App Service のドキュメントには Managed Identity を使って SQL Database を利用するサンプルが載っていますが、ここのサンプルコードは結構いい加減で特に .NET Core 向けでは使う気がしないものでした。
サンプルコードがダメなだけで SQL Database の設定周りは特に問題ないので、Managed Identity を使って SQL Database を利用したい場合は、このドキュメントを参考に Azure AD のユーザー作成や管理者の追加などを行ってください。
具体的に何がダメかというと .NET Core の場合は以下のような実装を載せているところです。
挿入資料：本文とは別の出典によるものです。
(** Every guarded operation, with the permission it asks for and its answer
    forgotten. *)
Definition guarded {B} `{QueueBackend B} checker (id : string) (r : JobRequest) (p : Z)
    (ids : list string) (act : string) (policy : option (dict Z)) :
    list (string * M (AdminService B) unit) :=
  [("jobs.submit", _ ← Admin.submit_job checker r; mret tt);
   ("jobs.update", _ ← Admin.update_job checker id (Some p); mret tt);
   ("jobs.delete", _ ← Admin.delete_job checker id; mret tt);
   ("jobs.cancel", _ ← Admin.cancel_job checker id; mret tt);
   ("jobs.reschedule", _ ← Admin.reschedule_job checker id p; mret tt);
   ("jobs.retry", _ ← Admin.retry_now checker id; mret tt);
   ("jobs.resubmit", _ ← Admin.resubmit_job checker id; mret tt);
   ("jobs.purge", _ ← Admin.clear_old_jobs checker policy; mret tt);
   ("jobs.stuck_recovery", _ ← Admin.clear_stuck_jobs checker policy act; mret tt);
   ("jobs.reassign", _ ← Admin.reassign_queue checker id act; mret tt);
   ("jobs.bulk", _ ← Admin.bulk_update checker ids act; mret tt)].

(** No control operation gets past its permission. Each of the eleven
    operations of the service that change jobs raises [PermissionError] naming
    its own permission, and changes nothing, when the checker refuses that
    permission; over any backend. *)
Theorem permission_required {B} `{QueueBackend B} checker id r p ids act policy (a : AdminService B) perm op :
  (perm, op) ∈ guarded checker id r p ids act policy → permits checker perm = false →
  wp op a (λ res a', a' = a ∧
    res = Err (PermissionError ("Missing required permission: " +:+ perm))).
Proof.
  intros Hin Hno. unfold guarded in Hin.
  repeat (apply elem_of_cons in Hin as [Hin|Hin];
    [injection Hin as -> ->; apply wp_bind; apply wp_require; by rewrite Hno|]).
  by apply elem_of_nil in Hin.
Qed.

Lemma permission_required_witness :
  let a := mkAdmin (memory_of [sample_job "a" 0 1]) (mkAudit []) in
  wp (_ ← Admin.delete_job (Some (λ _, false)) "a"; mret tt) a (λ res a', a' = a ∧
    res = Err (PermissionError "Missing required permission: jobs.delete")).
Proof.
  intros a.
  apply (permission_required (Some (λ _, false)) "a" (new_request "t") 1 [] "" None a "jobs.delete").
  - unfold guarded. do 2 right. left.
  - reflexivity.
Defined.

(** ** Sweeps of the service *)

Definition unsettled_older (now max_age : Z) (j : Job) : Prop :=
  older_than (now - updated_at j) max_age = true ∧ status j ∉ [SUCCEEDED; FAILED; CANCELLED].
Definition running_older (now timeout : Z) (j : Job) : Prop :=
  older_than (now - updated_at j) timeout = true ∧ status j = RUNNING.

#[export] Instance unsettled_older_dec now n j : Decision (unsettled_older now n j).
Proof. unfold unsettled_older. apply _. Defined.
#[export] Instance running_older_dec now n j : Decision (running_older now n j).
Proof. unfold running_older. apply _. Defined.

(** The loops as sweeps. *)
Lemma settled_values s :
  bool_decide (value s ∈ ["succeeded"; "failed"; "cancelled"]) =
  bool_decide (s ∈ [SUCCEEDED; FAILED; CANCELLED]).
Proof. by destruct s. Qed.

Lemma elapsed_aware {S} now t : (elapsed now t false : M S Z) = mret (now - t)%Z.
Proof. done. Qed.

Lemma clear_old_sweep {B} `{QueueBackend B} now n c j : naive_times j = false →
  Admin.clear_old_step now n c j =
  sweep_step (matching (unsettled_older now n) CANCELLED) (λ c _, (c + 1)%Z) c j.
Proof.
  intros Hj. unfold Admin.clear_old_step, sweep_step, matching.
  rewrite Hj, elapsed_aware, bind_ret, settled_values.
  destruct (decide (unsettled_older now n j)) as [[-> Hs]|Hn].
  - by rewrite bool_decide_eq_false_2.
  - unfold unsettled_older in Hn. destruct (older_than (now - updated_at j) n); simpl; [|done].
    rewrite bool_decide_eq_true_2; [done|]. apply dec_stable. tauto.
Qed.

Lemma clear_stuck_sweep {B} `{QueueBackend B} act now n c j : naive_times j = false →
  Admin.clear_stuck_step act now n c j =
  sweep_step (matching (running_older now n) (if decide (act = "cancel") then CANCELLED else FAILED))
    (λ c _, (c + 1)%Z) c j.
Proof.
  intros Hj. unfold Admin.clear_stuck_step, sweep_step, matching. rewrite Hj, elapsed_aware, bind_ret.
  destruct (decide (running_older now n j)) as [[-> ->]|Hn].
  - rewrite bool_decide_eq_true_2 by done. simpl. case_bool_decide.
    + by rewrite decide_True.
    + by rewrite decide_False.
  - unfold running_older in Hn. destruct (decide (status j = RUNNING)) as [Hr|Hr].
    + rewrite bool_decide_eq_true_2 by congruence. simpl.
      destruct (older_than (now - updated_at j) n); [tauto|done].
    + by rewrite bool_decide_eq_false_2 by (by intros ?%value_inj).
Qed.

Definition number_option (key : string) (n : Z) (o : option (dict Z)) : Z :=
  match o with Some (_ :: _ as p) => Dict.get_default key n p | _ => n end.

Section service_sweeps.
Context {B : Type} `{BackendContract B}.

(** The tail of both sweeps: the loop, then the audit event, then the count. *)
Lemma sweep_and_audit (P : Job → Prop) `{∀ j, Decision (P j)} target f action (a : AdminService B) :
  let c := contents (adm_backend a) in
  (∀ n id j, c !! id = Some j → f n j = sweep_step (matching P target) (λ c _, (c + 1)%Z) n j) →
  backend_wf (adm_backend a) →
  wp (count ← Admin.on_backend (jobs ← all_jobs; foldM f 0%Z jobs);
      (if bool_decide (count = 0%Z) then mret tt else Admin.audit action "success");;
      mret count) a (λ r a', backend_wf (adm_backend a') ∧
        r = Ok (Z.of_nat (length (filter P (jobs_in c)))) ∧
        statuses (adm_backend a') = (λ j, if decide (P j) then target else status j) <$> c).
Proof.
  intros c Hf Hwf. wp_steps. apply wp_zoom. eapply wp_mono; [by eapply wp_sweep_all|].
  intros r b' (Hwf' & l & Hl & -> & Hsw). rewrite picked_matching, foldl_count.
  assert (Hlen : Z.of_nat (length (filter P l)) = Z.of_nat (length (filter P (jobs_in c)))) by (by rewrite Hl).
  assert (Hst : (λ j, default (status j) (matching P target j)) <$> c =
    (λ j, if decide (P j) then target else status j) <$> c).
  { apply map_fmap_ext. intros id j _. unfold matching. by case_decide. }
  unfold Admin.audit. wp_steps. case_bool_decide; wp_steps.
  - rewrite Hlen. split_and!; [done..|]. by rewrite <- Hst.
  - apply wp_emit. intros ev _ _. wp_steps. rewrite Hlen. split_and!; [done..|]. by rewrite <- Hst.
Qed.
End service_sweeps.

(** The recovery sweeps of the service are exact, when the jobs carry time zones.
    With the permission, [clear_stuck_jobs] cancels (or fails, when the action is
    not [cancel]) exactly the running jobs not updated for longer than the
    timeout, 60 seconds by default, at the time it starts, and [clear_old_jobs]
    cancels exactly the jobs not updated for longer than the age, a day by default,
    that are neither succeeded, failed nor cancelled; both answer how many they
    changed and touch no other job. *)
Theorem admin_sweeps_exact {B} `{BackendContract B} checker opts action (a : AdminService B) e :
  let c := contents (adm_backend a) in
  backend_wf (adm_backend a) → map_Forall (λ _ j, naive_times j = false) c →
  permits checker "jobs.stuck_recovery" = true → permits checker "jobs.purge" = true →
  runs e (Admin.clear_stuck_jobs checker opts action) a (λ r a' _,
    let P := running_older (now_at e) (number_option "claim_timeout_seconds" 60 opts) in
    backend_wf (adm_backend a') ∧ r = Ok (Z.of_nat (length (filter P (jobs_in c)))) ∧
    statuses (adm_backend a') =
      (λ j, if decide (P j) then (if decide (action = "cancel") then CANCELLED else FAILED) else status j) <$> c) ∧
  runs e (Admin.clear_old_jobs checker opts) a (λ r a' _,
    let P := unsettled_older (now_at e) (number_option "max_age_seconds" 86400 opts) in
    backend_wf (adm_backend a') ∧ r = Ok (Z.of_nat (length (filter P (jobs_in c)))) ∧
    statuses (adm_backend a') = (λ j, if decide (P j) then CANCELLED else status j) <$> c).
Proof.
  intros c Hwf Haware H1 H2. split; unfold Admin.clear_stuck_jobs, Admin.clear_old_jobs; apply runs_require.
  - rewrite H1. apply runs_now.
    apply (sweep_and_audit (running_older (now_at e) (number_option "claim_timeout_seconds" 60 opts))); [|done].
    intros n id j Hj%Haware. by destruct opts as [[|]|]; apply clear_stuck_sweep.
  - rewrite H2. apply runs_now.
    apply (sweep_and_audit (unsettled_older (now_at e) (number_option "max_age_seconds" 86400 opts))); [|done].
    intros n id j Hj%Haware. by destruct opts as [[|]|]; apply clear_old_sweep.
Qed.

(** Reassigning duplicates. [reassign_queue] stores a queued copy of the job
    in the target queue, but does nothing to the original: a queued job is then
    in both queues and will be run twice. *)
Theorem reassign_queue_duplicates checker id queue j (a : AdminService Memory) :
  memory_wf (adm_backend a) → permits checker "jobs.reassign" = true →
  Dict.get id (_jobs (adm_backend a)) = Some j → status j = QUEUED →
  ∀ e, env_uuid e (env_ids e) ≠ "" → Dict.get (env_uuid e (env_ids e)) (_jobs (adm_backend a)) = None →
  let '(r, a', _) := Admin.reassign_queue checker id queue a e in
  r = Ok true ∧ Dict.get id (_jobs (adm_backend a')) = Some j ∧
  ∃ copy, Dict.get (env_uuid e (env_ids e)) (_jobs (adm_backend a')) = Some copy ∧
    status copy = QUEUED ∧ queue_name copy = queue ∧ job_type copy = job_type j ∧
    payload copy = payload j.
Proof.
  intros Hwf Hp Hj Hq e Hne Hfresh. set (u := env_uuid e (env_ids e)) in *.
  assert (Hrun : ∃ copy e', Admin.reassign_queue checker id queue a e =
    (Ok true, a <| adm_backend := mkMemory (Dict.set u copy (_jobs (adm_backend a))) |>, e') ∧
    status copy = QUEUED ∧ queue_name copy = queue ∧ job_type copy = job_type j ∧
    payload copy = payload j).
  { exists (job_of_request (env_clock e (env_ticks e)) u (Admin.clone_request j queue)). eexists.
    split; [|done]. unfold Admin.reassign_queue, _require.
    assert (Hreq : match checker with Some check => check "jobs.reassign" | None => true end = true)
      by (destruct checker; exact Hp).
    assert (Hu : truthy_str u = true) by (unfold truthy_str; by rewrite bool_decide_eq_false_2).
    destruct checker as [check|]; unfold mbind, M_bind; cbn -[truthy_str]; rewrite ?Hreq;
      cbn -[truthy_str]; rewrite Hj; cbn -[truthy_str];
      unfold from_request, Admin.on_backend, zoom, Memory.enqueue, mbind, M_bind;
      cbn -[truthy_str]; fold u; by rewrite Hu. }
  destruct Hrun as (copy & e' & -> & Hcopy). simpl. split; [done|].
  rewrite Dict.get_set_ne, Dict.get_set_eq by congruence. split; [done|]. by exists copy.
Qed.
public class AppDbContext : DbContext { public AppDbContext(DbContextOptions<AppDbContext> options) : base(options) { var connection = (SqlConnection)Database.GetDbConnection(); // この例だと同期で取るしか方法がない connection.AccessToken = new AzureServiceTokenProvider().GetAccessTokenAsync("https://database.windows.net/").Result; } public DbSet<TodoItem> TodoItems { get; set; } }
この方法だとローカル開発環境でも Managed Identity が強制されますし、そもそもコンストラクタ内で同期処理でトークン取得してを設定させるのは意味が分からないですね。サンプルとは言えとにかく酷いです。
しかし Microsoft.Data.SqlClient
の v2.1.0 からはプロバイダに Managed Identity 対応が追加されたため、上のサンプルのような最悪なコードを書く必要が無くなりました。
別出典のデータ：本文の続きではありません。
(* ===== verification/Maintenance.v ===== *)
(** * Maintenance

    [maintenance/reaper.py], [ttl/expiry.py], [ttl/retention.py],
    [polling/poller.py]: the periodic sweep over all jobs and its age tests.
    [timedelta.total_seconds] is compared exactly in microseconds. *)

From S2P Require Import Prelude PyValue Domain Backend MemoryBackend.

(** ** Age tests; [now] is [None] when the current time is to be read, and [naive]
    says that the other datetime is. *)

Definition is_ttl_expired {S} (created_at : Z) (naive : bool) (ttl_seconds : Z) (now : option Z) : M S bool :=
  current ← match now with Some t => mret t | None => utcnow end;
  age ← elapsed current created_at naive;
  mret (ttl_seconds * 1000000 <? age)%Z.

Definition should_purge {S} (updated_at : Z) (naive : bool) (max_age_seconds : Z) (now : option Z) : M S bool :=
  current ← match now with Some t => mret t | None => utcnow end;
  age ← elapsed current updated_at naive;
  mret (max_age_seconds * 1000000 <? age)%Z.

Record PollPolicy : Type := mkPollPolicy { interval_seconds : Z; max_age_seconds : Z }.
Definition default_poll_policy : PollPolicy := mkPollPolicy 30 3600.
Definition should_continue_polling (age_seconds : Z) (p : PollPolicy) : bool :=
  (age_seconds <=? max_age_seconds p)%Z.

(** ** The reaper *)

(** The summary counts of [run_sweep]. *)
Record summary : Type := mkSummary {
  stuck_recovered : Z;
  ttl_expired : Z;
  retention_purged : Z;
}.

#[export] Instance summary_eta : Eta summary := λ s,
  mkSummary (stuck_recovered s) (ttl_expired s) (retention_purged s).

Module Reaper.
Section reaper.
Context {B : Type} `{QueueBackend B} (claim_timeout_seconds : Z).

(** [status == "running" and now - job.updated_at > claim timeout] *)
Definition is_stuck (now : Z) (j : Job) : M B bool :=
  if bool_decide (value (status j) = value RUNNING) then
    age ← elapsed now (updated_at j) (naive_times j);
    mret (claim_timeout_seconds * 1000000 <? age)%Z
  else mret false.

Definition find_stuck_job_ids : M B (list string) :=
  now ← utcnow;
  jobs ← dequeue 10000 None None;
  foldM (λ stuck j, old ← is_stuck now j; mret (if (old : bool) then stuck ++ [job_id j] else stuck)) [] jobs.

(** One iteration of the sweep. *)
Definition sweep_job (ttl_seconds retention_seconds now : Z) (s : summary) (j : Job) : M B summary :=
  stuck ← is_stuck now j;
  if (stuck : bool) then
    ok ← update_status (job_id j) (value FAILED);
    mret (if (ok : bool) then s <| stuck_recovered := (stuck_recovered s + 1)%Z |> else s)
  else
    expired ← (if bool_decide (value (status j) ∈ [value QUEUED; value RUNNING])
               then is_ttl_expired (created_at j) (naive_times j) ttl_seconds (Some now) else mret false);
    if (expired : bool) then
      ok ← update_status (job_id j) (value TTL_EXPIRED);
      mret (if (ok : bool) then s <| ttl_expired := (ttl_expired s + 1)%Z |> else s)
    else
      purge ← should_purge (updated_at j) (naive_times j) retention_seconds (Some now);
      if (purge : bool) then
        ok ← update_status (job_id j) (value CANCELLED);
        mret (if (ok : bool) then s <| retention_purged := (retention_purged s + 1)%Z |> else s)
      else mret s.

Definition run_sweep (ttl_seconds retention_seconds : Z) : M B summary :=
  now ← utcnow;
  jobs ← all_jobs;
  foldM (sweep_job ttl_seconds retention_seconds now) (mkSummary 0 0 0) jobs.
End reaper.
End Reaper.

(** ** What the sweep decides for a job *)

Inductive fate : Type := Stuck | Expired | Purged | Left.

#[export] Instance fate_eq_dec : EqDecision fate.
Proof. solve_decision. Defined.

Definition aged (now t seconds : Z) : Prop := (seconds * 1000000 < now - t)%Z.
#[export] Instance aged_dec now t seconds : Decision (aged now t seconds).
Proof. unfold aged. apply _. Defined.

(** First match: stuck running jobs, then expired queued or running jobs, then
    anything not updated for the retention period. *)
Definition fate_of (claim ttl retention now : Z) (j : Job) : fate :=
  if decide (status j = RUNNING ∧ aged now (updated_at j) claim) then Stuck
  else if decide ((status j = QUEUED ∨ status j = RUNNING) ∧ aged now (created_at j) ttl) then Expired
  else if decide (aged now (updated_at j) retention) then Purged
  else Left.

Definition fate_status (f : fate) : option JobStatus :=
  match f with
  | Stuck => Some FAILED
  | Expired => Some TTL_EXPIRED
  | Purged => Some CANCELLED
  | Left => None
  end.

(** The jobs of [l] with one fate. *)
Definition with_fate (fate' : Job → fate) (f : fate) (l : list Job) : Z :=
  Z.of_nat (length (filter (λ j, fate' j = f) l)).

Definition tick_fate (fate' : Job → fate) (s : summary) (j : Job) : summary :=
  match fate' j with
  | Stuck => s <| stuck_recovered := (stuck_recovered s + 1)%Z |>
  | Expired => s <| ttl_expired := (ttl_expired s + 1)%Z |>
  | Purged => s <| retention_purged := (retention_purged s + 1)%Z |>
  | Left => s
  end.

Lemma with_fate_cons fate' f j l :
  with_fate fate' f (j :: l) = ((if decide (fate' j = f) then 1 else 0) + with_fate fate' f l)%Z.
Proof. unfold with_fate. rewrite filter_cons. case_decide; simpl; lia. Qed.

Lemma foldl_tick fate' l s :
  foldl (tick_fate fate') s (picked (fate_status ∘ fate') l) =
  mkSummary (stuck_recovered s + with_fate fate' Stuck l)
    (ttl_expired s + with_fate fate' Expired l) (retention_purged s + with_fate fate' Purged l).
Proof.
  revert s. induction l as [|j l IH]; intros s.
  - unfold picked, with_fate. destruct s; simpl. f_equal; lia.
  - unfold picked. rewrite filter_cons, !with_fate_cons. fold (picked (fate_status ∘ fate') l).
    case_decide as Hp; simpl; rewrite IH; unfold tick_fate; simpl in Hp.
    + destruct (fate' j); simpl in *; try (by destruct Hp); destruct s; simpl; f_equal; lia.
    + destruct (fate' j); simpl in *; try (by destruct Hp; eauto); destruct s; simpl; f_equal; lia.
Qed.

(** The boolean tests of the code. *)
Lemma aged_test now t n : (n * 1000000 <? now - t)%Z = bool_decide (aged now t n).
Proof. unfold aged. destruct (Z.ltb_spec (n * 1000000) (now - t)); case_bool_decide; lia. Qed.

Lemma running_test s : bool_decide (value s = value RUNNING) = bool_decide (s = RUNNING).
Proof. by destruct s. Qed.

Lemma expirable_test s :
  bool_decide (value s ∈ [value QUEUED; value RUNNING]) = bool_decide (s = QUEUED ∨ s = RUNNING).
Proof. by destruct s. Qed.

Lemma is_ttl_expired_at {S} t n now :
  (is_ttl_expired t false n (Some now) : M S bool) = mret (bool_decide (aged now t n)).
Proof. unfold is_ttl_expired, elapsed. by rewrite !bind_ret, aged_test. Qed.

Lemma should_purge_at {S} t n now :
  (should_purge t false n (Some now) : M S bool) = mret (bool_decide (aged now t n)).
Proof. unfold should_purge, elapsed. by rewrite !bind_ret, aged_test. Qed.

Section reaper_lemmas.
Context {B : Type} `{BackendContract B}.

Lemma is_stuck_aware claim now j : naive_times j = false →
  (Reaper.is_stuck claim now j : M B bool) =
    mret (bool_decide (status j = RUNNING) && bool_decide (aged now (updated_at j) claim)).
Proof.
  intros Hj. unfold Reaper.is_stuck, elapsed. rewrite Hj, running_test.
  case_bool_decide; [|done]. by rewrite bind_ret, aged_test.
Qed.

Lemma sweep_job_step claim ttl retention now (s : summary) j : naive_times j = false →
  Reaper.sweep_job claim ttl retention now s j =
  sweep_step (fate_status ∘ fate_of claim ttl retention now) (tick_fate (fate_of claim ttl retention now)) s j.
Proof.
  intros Hj. unfold Reaper.sweep_job, sweep_step, tick_fate, fate_of. simpl.
  rewrite is_stuck_aware, bind_ret, Hj, expirable_test, is_ttl_expired_at, should_purge_at by done.
  destruct (decide (status j = RUNNING ∧ aged now (updated_at j) claim)) as [[Hr Ha]|Hn].
  - by rewrite (bool_decide_eq_true_2 _ Hr), (bool_decide_eq_true_2 _ Ha).
  - assert (bool_decide (status j = RUNNING) && bool_decide (aged now (updated_at j) claim) = false) as ->.
    { apply andb_false_iff. rewrite !bool_decide_eq_false. destruct (decide (status j = RUNNING)); tauto. }
    destruct (decide ((status j = QUEUED ∨ status j = RUNNING) ∧ aged now (created_at j) ttl)) as [[He Ha]|Hn'].
    + by rewrite (bool_decide_eq_true_2 _ He), (bool_decide_eq_true_2 _ Ha).
    + assert (Hfin : (if bool_decide (aged now (updated_at j) retention) then
          ok ← update_status (job_id j) (value CANCELLED);
          mret (if (ok : bool) then s <| retention_purged := (retention_purged s + 1)%Z |> else s)
        else mret s : M B summary) =
        match fate_status (if decide (aged now (updated_at j) retention) then Purged else Left) with
        | Some st => ok ← update_status (job_id j) (value st);
            mret (if (ok : bool) then
              match (if decide (aged now (updated_at j) retention) then Purged else Left) with
              | Stuck => s <| stuck_recovered := (stuck_recovered s + 1)%Z |>
              | Expired => s <| ttl_expired := (ttl_expired s + 1)%Z |>
              | Purged => s <| retention_purged := (retention_purged s + 1)%Z |>
              | Left => s
              end else s)
        | None => mret s
        end).
      { case_bool_decide; [by rewrite decide_True|by rewrite decide_False]. }
      rewrite <- Hfin. destruct (decide (status j = QUEUED ∨ status j = RUNNING)) as [He|He].
      * rewrite (bool_decide_eq_true_2 _ He).
        by rewrite (bool_decide_eq_false_2 (aged now (created_at j) ttl)) by tauto.
      * by rewrite (bool_decide_eq_false_2 _ He).
Qed.
End reaper_lemmas.

(** C27: the maintenance sweep is exact. Over any backend that meets the contract
    and hands out jobs with time zones, [run_sweep] reads the clock once and, by
    that reading and the times of the stored jobs, fails exactly the running jobs
    not updated for longer than the claim timeout, expires exactly the other
    queued or running jobs older than their time-to-live, cancels exactly the
    remaining jobs (whatever their status) not updated for longer than the
    retention period, leaves all others alone, and its summary counts each of the
    three groups. *)
Theorem run_sweep_exact {B} `{BackendContract B} claim ttl retention (b : B) e :
  backend_wf b → map_Forall (λ _ j, naive_times j = false) (contents b) →
  runs e (Reaper.run_sweep claim ttl retention) b (λ r b' _,
    let fate' := fate_of claim ttl retention (now_at e) in
    let l := jobs_in (contents b) in
    backend_wf b' ∧
    r = Ok (mkSummary (with_fate fate' Stuck l) (with_fate fate' Expired l) (with_fate fate' Purged l)) ∧
    statuses b' = (λ j, default (status j) (fate_status (fate' j))) <$> contents b).
Proof.
  intros Hwf Haware. unfold Reaper.run_sweep. apply runs_now.
  set (fate' := fate_of claim ttl retention (now_at e)).
  eapply wp_mono; [eapply (wp_sweep_all _ (fate_status ∘ fate') (tick_fate fate') _ b); [|done]|].
  - intros s id j Hj%Haware. by apply sweep_job_step.
  - intros r b' (Hwf' & l & Hl & -> & Hst). split; [done|]. split; [|exact Hst].
    rewrite foldl_tick. unfold with_fate. by rewrite Hl.
Qed.

(** Over a database that does not keep time zones the maintenance never works:
    the first job makes [run_sweep] raise [TypeError], and nothing is changed. *)
Theorem sweep_naive_raises {B} `{BackendContract B} claim ttl retention (b : B) :
  backend_wf b → map_Forall (λ _ j, naive_times j = true) (contents b) → contents b ≠ ∅ →
  wp (Reaper.run_sweep claim ttl retention) b (λ r b', b' = b ∧ r = Err naive_error).
Proof.
  intros Hwf Hnaive Hne. unfold Reaper.run_sweep. wp_step. apply wp_utcnow. intros now _. wp_steps.
  eapply wp_mono; [by apply all_jobs_ok|]. intros r b' (-> & l & -> & Hl).
  destruct l as [|j l].
  { apply Permutation_nil_l in Hl. unfold jobs_in in Hl. symmetry in Hl. apply fmap_nil_inv, map_to_list_empty_iff in Hl. done. }
  assert (Hj : naive_times j = true).
  { assert (Hin : j ∈ j :: l) by left. apply (lists_all_elem b) in Hin; [|done..]. by apply Hnaive in Hin. }
  simpl. wp_steps. unfold Reaper.sweep_job, Reaper.is_stuck, is_ttl_expired, should_purge, elapsed. rewrite Hj.
  wp_steps. case_bool_decide; wp_steps; [done|]. case_bool_decide; wp_steps; done.
Qed.

(** [find_stuck_job_ids] never finds anything: it looks for running jobs
    among the jobs [dequeue] offers, which are the queued ones. *)
Theorem find_stuck_finds_nothing {B} `{BackendContract B} claim (b : B) :
  backend_wf b →
  wp (Reaper.find_stuck_job_ids claim) b (λ r b', b' = b ∧ r = Ok []).
Proof.
  intros Hwf. unfold Reaper.find_stuck_job_ids. wp_step. apply wp_utcnow. intros now _. wp_step.
  eapply wp_mono; [by apply dequeue_status_ok|]. intros r b' (-> & l & -> & _ & _ & Hq). wp_steps.
  induction Hq as [|j l (_ & Hs & _) _ IH]; simpl; wp_steps; [done|].
  unfold Reaper.is_stuck. rewrite Hs, bool_decide_eq_false_2 by done. wp_steps. exact IH.
Qed.

(** At time 100 s: "a" has run for longer than a minute, "b" waits since 90 s. *)
Definition minute_env : env := Env (clock_of (λ _, 100000000%Z)) pretty 0 0.

Lemma run_sweep_exact_witness :
  let b := memory_of [sample_job "a" 0 1 <| status := RUNNING |>; sample_job "b" 0 90000000] in
  runs minute_env (Reaper.run_sweep 60 86400 2592000) b (λ r b' _,
    let fate' := fate_of 60 86400 2592000 (now_at minute_env) in
    let l := jobs_in (contents b) in
    backend_wf b' ∧
    r = Ok (mkSummary (with_fate fate' Stuck l) (with_fate fate' Expired l) (with_fate fate' Purged l)) ∧
    statuses b' = (λ j, default (status j) (fate_status (fate' j))) <$> contents b) ∧
  (λ j, default (status j) (fate_status (fate_of 60 86400 2592000 (now_at minute_env) j))) <$> contents b =
    ({["a" := FAILED; "b" := QUEUED]} : queue_spec).
Proof.
  intros b. split; [|by vm_compute]. apply (run_sweep_exact 60 86400 2592000 b minute_env).
  - apply memory_of_wf.
  - apply (bool_decide_unpack _). by vm_compute.
Defined.

Lemma find_stuck_finds_nothing_witness :
  let b := memory_of [sample_job "a" 0 1 <| status := RUNNING |>] in
  wp (Reaper.find_stuck_job_ids 60) b (λ r b', b' = b ∧ r = Ok []).
Proof. intros b. exact (find_stuck_finds_nothing 60 b (memory_of_wf _)). Defined.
最近追加されたのであまり知られていないようですが、ちゃんとドキュメントも用意されています。
同様に Microsoft.Data.SqlClient
のリリースノートにも記載されています。
要約すると接続文字列に Authentication=Active Directory Managed Identity
を追加するだけで、後は自動的に Managed Identity を使った認証を行ってくれるようになりました。最高ですね。
ちょっと前は App Service や Azure Functions などの System Assigned Managed Identity だと正常に動かなかったようですが、Microsoft.Data.SqlClient
v2.1.1 で修正されたとリリースノートに書いてあります。
大きなメリットとして接続文字列を変更するだけで、本番では System Assigned Managed Identity を使いつつも、ローカル開発環境では ID / パスワードや Windows 統合認証でアクセス出来るところにあります。
サンプルコードを書いて試してみましたが、これまでのコードと全く同じで接続文字列のみ違うという状態です。接続文字列の修正だけで Managed Identity が使えるため、移行などの手間が発生しません。
public class Startup : FunctionsStartup { public override void Configure(IFunctionsHostBuilder builder) { var connectionString = "Server=***.database.windows.net,1433;Database=***;Authentication=Active Directory Managed Identity;"; builder.Services.AddDbContext<AppDbContext>(options => options.UseSqlServer(connectionString)); } } public class AppDbContext : DbContext { public AppDbContext(DbContextOptions<AppDbContext> options) : base(options) { } public DbSet<TodoItem> TodoItems { get; set; } } public class TodoItem { public int Id { get; set; } public string Title { get; set; } public string Body { get; set; } }
NuGet パッケージに関しては Entity Framework Core が参照しているバージョンが古いため、明示的に新しいバージョンをインストールする必要はありますが、大した手間ではありません。
おまけ的に Function の実装も載せておきます。単純に DI で AppDbContext
を受け取って、LINQ でレコードを取得しているだけなので説明するまでもないですが。
public class Function1 { public Function1(AppDbContext appDbContext) { _appDbContext = appDbContext; } private readonly AppDbContext _appDbContext; [FunctionName("Function1")] public async Task<IActionResult> Run( [HttpTrigger(AuthorizationLevel.Function, "get")] HttpRequest req, ILogger log) { var todoItems = await _appDbContext.TodoItems.AsNoTracking().Take(10).ToArrayAsync(); return new OkObjectResult(todoItems); } }
この Function を Managed Identity が有効になっている Azure Function にデプロイして、適当に実行してみると正しくレコードが取得できていることが確認できました。
Application Insights で E2E ログを確認してみるとトークンを取得しているのが確認できます。
SQL のログは残念ながら出ていませんが、これは Microsoft.Data.SqlClient
で EventSource 名が変わったことに Application Insights 側が追従できていないことによります。
最新のプレビュー版 SDK だと修正されているようなので、ASP.NET Core アプリケーションで使う場合は試してみると良いでしょう。Azure Functions では Runtime がアップデートされるのを待つ必要があります。
既存のコードを変更することなく、パッケージのアップデートと接続文字列の変更だけで Managed Identity を使った認証が行えるようになったので、劇的に使い勝手が良くなりました。IaC との相性もかなり良い感じなので、今後は使っていきたいと思います。